» **WORK ORDER**
Return only the lines running from the top of the entries to the line with "- C strings", inclusive, exactly as written.
──────── SOURCE RECORDS ────────
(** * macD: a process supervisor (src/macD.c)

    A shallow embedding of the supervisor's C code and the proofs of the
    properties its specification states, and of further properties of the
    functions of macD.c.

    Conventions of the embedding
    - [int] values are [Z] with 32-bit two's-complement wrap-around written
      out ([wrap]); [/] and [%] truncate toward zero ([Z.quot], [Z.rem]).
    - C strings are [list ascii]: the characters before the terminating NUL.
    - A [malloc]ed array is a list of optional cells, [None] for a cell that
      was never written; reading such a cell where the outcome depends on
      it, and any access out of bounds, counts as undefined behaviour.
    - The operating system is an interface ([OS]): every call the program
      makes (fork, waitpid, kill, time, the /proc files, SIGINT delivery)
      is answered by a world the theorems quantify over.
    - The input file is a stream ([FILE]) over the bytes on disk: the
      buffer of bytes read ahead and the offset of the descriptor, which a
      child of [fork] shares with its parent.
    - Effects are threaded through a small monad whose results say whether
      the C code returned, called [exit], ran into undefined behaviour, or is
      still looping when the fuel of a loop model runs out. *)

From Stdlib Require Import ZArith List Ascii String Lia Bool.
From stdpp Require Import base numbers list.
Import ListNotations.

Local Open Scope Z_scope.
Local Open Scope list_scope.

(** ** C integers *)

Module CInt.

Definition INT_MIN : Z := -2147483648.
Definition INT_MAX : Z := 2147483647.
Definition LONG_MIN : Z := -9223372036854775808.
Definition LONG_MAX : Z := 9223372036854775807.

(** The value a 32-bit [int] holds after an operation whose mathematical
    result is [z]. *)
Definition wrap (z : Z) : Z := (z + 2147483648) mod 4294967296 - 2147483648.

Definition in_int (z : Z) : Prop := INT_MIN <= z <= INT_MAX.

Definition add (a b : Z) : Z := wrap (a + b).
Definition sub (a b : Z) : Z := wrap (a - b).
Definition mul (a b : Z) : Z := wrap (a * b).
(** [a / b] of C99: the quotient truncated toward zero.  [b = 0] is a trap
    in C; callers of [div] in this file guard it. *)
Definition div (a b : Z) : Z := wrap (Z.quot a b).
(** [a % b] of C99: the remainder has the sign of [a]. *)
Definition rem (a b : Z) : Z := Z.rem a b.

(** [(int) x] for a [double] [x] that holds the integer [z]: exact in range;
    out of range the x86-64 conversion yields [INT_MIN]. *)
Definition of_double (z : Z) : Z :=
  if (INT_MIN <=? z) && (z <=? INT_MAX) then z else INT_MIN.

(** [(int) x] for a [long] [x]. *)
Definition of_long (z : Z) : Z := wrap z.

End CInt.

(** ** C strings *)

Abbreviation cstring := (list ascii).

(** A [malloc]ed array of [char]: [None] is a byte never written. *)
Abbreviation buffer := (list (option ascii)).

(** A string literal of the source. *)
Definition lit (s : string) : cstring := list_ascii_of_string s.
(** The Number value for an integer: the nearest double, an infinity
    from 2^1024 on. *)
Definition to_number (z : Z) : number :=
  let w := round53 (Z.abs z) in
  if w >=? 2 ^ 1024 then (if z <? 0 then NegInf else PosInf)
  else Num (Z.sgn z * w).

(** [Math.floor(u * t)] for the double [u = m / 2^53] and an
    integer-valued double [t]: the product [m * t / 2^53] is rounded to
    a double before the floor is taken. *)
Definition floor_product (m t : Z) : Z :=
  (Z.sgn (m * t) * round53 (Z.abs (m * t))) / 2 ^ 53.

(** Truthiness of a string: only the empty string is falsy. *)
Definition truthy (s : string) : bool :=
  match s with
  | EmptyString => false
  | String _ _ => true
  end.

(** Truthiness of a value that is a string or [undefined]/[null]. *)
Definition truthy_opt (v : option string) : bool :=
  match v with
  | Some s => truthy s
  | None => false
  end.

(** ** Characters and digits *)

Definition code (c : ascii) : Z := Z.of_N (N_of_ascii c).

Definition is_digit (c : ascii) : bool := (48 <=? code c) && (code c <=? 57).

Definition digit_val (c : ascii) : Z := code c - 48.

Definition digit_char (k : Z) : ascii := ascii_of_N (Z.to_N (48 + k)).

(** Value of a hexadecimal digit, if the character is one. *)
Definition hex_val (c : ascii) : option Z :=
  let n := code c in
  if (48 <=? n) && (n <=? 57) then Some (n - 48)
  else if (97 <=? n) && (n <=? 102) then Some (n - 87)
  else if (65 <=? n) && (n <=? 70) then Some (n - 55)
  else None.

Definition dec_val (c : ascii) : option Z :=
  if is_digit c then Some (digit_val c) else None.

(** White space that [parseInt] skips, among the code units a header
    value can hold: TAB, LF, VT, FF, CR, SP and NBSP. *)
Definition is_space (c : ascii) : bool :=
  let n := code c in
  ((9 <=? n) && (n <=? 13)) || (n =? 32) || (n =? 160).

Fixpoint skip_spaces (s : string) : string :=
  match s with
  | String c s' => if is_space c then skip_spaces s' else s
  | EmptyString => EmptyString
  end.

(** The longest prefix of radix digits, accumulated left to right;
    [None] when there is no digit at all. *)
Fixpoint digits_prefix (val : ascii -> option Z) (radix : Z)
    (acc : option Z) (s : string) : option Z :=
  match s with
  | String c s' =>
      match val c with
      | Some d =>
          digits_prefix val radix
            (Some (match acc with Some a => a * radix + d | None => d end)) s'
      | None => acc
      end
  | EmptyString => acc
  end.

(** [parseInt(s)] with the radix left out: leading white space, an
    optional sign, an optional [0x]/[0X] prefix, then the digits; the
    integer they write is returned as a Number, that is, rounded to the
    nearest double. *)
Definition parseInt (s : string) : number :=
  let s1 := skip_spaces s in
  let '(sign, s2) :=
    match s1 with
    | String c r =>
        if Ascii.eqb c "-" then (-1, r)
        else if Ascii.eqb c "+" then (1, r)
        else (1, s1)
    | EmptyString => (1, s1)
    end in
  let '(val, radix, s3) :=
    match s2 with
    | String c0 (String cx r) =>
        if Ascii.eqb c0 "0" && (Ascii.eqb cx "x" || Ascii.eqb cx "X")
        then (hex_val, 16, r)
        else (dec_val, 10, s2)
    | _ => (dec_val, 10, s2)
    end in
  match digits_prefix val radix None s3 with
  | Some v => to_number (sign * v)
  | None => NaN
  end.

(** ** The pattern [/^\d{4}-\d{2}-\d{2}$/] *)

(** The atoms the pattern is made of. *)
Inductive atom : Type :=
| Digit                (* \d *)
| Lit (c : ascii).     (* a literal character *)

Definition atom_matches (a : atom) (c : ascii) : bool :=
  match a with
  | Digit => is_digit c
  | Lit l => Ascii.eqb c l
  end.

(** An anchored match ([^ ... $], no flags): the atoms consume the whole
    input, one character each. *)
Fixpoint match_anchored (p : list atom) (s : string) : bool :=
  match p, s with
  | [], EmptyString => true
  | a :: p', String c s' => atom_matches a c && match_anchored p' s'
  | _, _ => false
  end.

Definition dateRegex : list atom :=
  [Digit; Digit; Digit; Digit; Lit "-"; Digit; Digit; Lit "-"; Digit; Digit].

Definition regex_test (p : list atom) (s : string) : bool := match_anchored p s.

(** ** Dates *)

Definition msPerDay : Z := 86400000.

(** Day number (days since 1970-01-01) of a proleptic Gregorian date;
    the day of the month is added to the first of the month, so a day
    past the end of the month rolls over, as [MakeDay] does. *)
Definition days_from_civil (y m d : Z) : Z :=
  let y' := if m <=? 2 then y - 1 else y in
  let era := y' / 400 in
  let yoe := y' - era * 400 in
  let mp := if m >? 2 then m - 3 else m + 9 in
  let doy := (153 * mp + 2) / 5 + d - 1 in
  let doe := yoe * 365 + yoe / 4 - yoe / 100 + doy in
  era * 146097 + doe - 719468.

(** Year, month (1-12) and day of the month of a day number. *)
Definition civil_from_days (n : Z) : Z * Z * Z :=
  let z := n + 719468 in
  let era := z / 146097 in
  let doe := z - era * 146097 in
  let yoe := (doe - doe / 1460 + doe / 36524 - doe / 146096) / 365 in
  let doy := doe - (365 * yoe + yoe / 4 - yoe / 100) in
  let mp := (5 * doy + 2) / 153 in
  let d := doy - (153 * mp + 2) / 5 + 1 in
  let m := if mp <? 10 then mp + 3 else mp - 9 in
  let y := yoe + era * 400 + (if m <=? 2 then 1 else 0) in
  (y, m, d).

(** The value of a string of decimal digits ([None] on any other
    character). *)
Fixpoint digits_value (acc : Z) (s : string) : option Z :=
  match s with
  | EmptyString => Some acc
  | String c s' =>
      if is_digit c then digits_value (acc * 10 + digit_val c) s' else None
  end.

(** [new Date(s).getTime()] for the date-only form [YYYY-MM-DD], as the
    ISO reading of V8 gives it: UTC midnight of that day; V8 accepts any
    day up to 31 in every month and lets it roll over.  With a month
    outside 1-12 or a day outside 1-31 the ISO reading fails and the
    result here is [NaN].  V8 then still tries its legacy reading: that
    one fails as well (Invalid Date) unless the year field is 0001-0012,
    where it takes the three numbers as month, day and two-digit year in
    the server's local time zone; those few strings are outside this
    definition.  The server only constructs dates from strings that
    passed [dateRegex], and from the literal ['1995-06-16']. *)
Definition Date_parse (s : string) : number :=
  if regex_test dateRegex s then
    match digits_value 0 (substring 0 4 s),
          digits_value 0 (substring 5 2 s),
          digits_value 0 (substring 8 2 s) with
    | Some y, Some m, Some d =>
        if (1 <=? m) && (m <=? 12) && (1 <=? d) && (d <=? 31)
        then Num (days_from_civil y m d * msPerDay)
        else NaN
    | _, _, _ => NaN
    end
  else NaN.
────────
» **EXERCISE RESPONSE**
(** * macD: a process supervisor (src/macD.c)

    A shallow embedding of the supervisor's C code and the proofs of the
    properties its specification states, and of further properties of the
    functions of macD.c.

    Conventions of the embedding
    - [int] values are [Z] with 32-bit two's-complement wrap-around written
      out ([wrap]); [/] and [%] truncate toward zero ([Z.quot], [Z.rem]).
    - C strings are [list ascii]: the characters before the terminating NUL.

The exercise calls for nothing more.